Action item -> Using the entries that follow, collect the lines where the word "started" appears.

---------- Data listing

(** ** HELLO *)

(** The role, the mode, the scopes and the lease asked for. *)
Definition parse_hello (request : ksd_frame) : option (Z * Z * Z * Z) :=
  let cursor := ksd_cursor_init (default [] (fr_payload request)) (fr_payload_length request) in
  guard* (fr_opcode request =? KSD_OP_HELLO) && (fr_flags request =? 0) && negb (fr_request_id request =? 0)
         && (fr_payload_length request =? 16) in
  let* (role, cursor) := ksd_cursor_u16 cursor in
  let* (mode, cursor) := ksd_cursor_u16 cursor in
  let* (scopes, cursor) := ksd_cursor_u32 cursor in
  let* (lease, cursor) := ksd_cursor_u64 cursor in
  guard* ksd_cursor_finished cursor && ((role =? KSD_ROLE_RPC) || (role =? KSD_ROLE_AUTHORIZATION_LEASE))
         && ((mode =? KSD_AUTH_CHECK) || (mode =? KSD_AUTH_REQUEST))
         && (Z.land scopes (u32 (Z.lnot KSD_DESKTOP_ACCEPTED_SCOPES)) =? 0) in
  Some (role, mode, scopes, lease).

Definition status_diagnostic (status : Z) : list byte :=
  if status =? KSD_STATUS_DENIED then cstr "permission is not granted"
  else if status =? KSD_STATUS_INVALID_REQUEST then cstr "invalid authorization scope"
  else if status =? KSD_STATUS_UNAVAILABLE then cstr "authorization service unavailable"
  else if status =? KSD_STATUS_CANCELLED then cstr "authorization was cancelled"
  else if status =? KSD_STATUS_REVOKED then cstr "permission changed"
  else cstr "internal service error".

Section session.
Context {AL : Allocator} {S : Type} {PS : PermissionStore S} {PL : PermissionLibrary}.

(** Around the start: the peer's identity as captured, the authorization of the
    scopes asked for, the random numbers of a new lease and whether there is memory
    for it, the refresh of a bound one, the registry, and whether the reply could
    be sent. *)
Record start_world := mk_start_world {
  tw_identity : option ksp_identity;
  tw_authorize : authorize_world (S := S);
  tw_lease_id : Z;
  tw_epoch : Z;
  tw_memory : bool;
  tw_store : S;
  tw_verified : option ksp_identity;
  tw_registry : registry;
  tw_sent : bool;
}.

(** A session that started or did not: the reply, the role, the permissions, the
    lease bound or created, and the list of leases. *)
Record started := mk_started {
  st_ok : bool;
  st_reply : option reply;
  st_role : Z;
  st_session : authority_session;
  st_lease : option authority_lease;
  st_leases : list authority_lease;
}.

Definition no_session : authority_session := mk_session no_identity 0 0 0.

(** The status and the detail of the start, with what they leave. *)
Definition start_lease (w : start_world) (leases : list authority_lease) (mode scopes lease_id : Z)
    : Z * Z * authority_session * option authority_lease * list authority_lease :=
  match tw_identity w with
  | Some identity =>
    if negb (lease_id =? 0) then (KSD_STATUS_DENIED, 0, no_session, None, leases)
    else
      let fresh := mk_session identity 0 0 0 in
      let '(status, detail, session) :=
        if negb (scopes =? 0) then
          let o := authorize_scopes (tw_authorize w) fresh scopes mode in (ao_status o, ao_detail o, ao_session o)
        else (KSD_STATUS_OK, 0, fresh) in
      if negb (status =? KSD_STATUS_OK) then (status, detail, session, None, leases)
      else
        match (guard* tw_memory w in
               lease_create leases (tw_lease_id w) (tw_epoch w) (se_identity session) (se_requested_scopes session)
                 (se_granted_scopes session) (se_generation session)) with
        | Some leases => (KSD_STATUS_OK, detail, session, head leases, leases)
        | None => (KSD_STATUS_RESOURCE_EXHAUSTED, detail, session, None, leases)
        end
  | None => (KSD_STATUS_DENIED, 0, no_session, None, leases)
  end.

--------------------

Reply ->
(** A session that started or did not: the reply, the role, the permissions, the
Record started := mk_started {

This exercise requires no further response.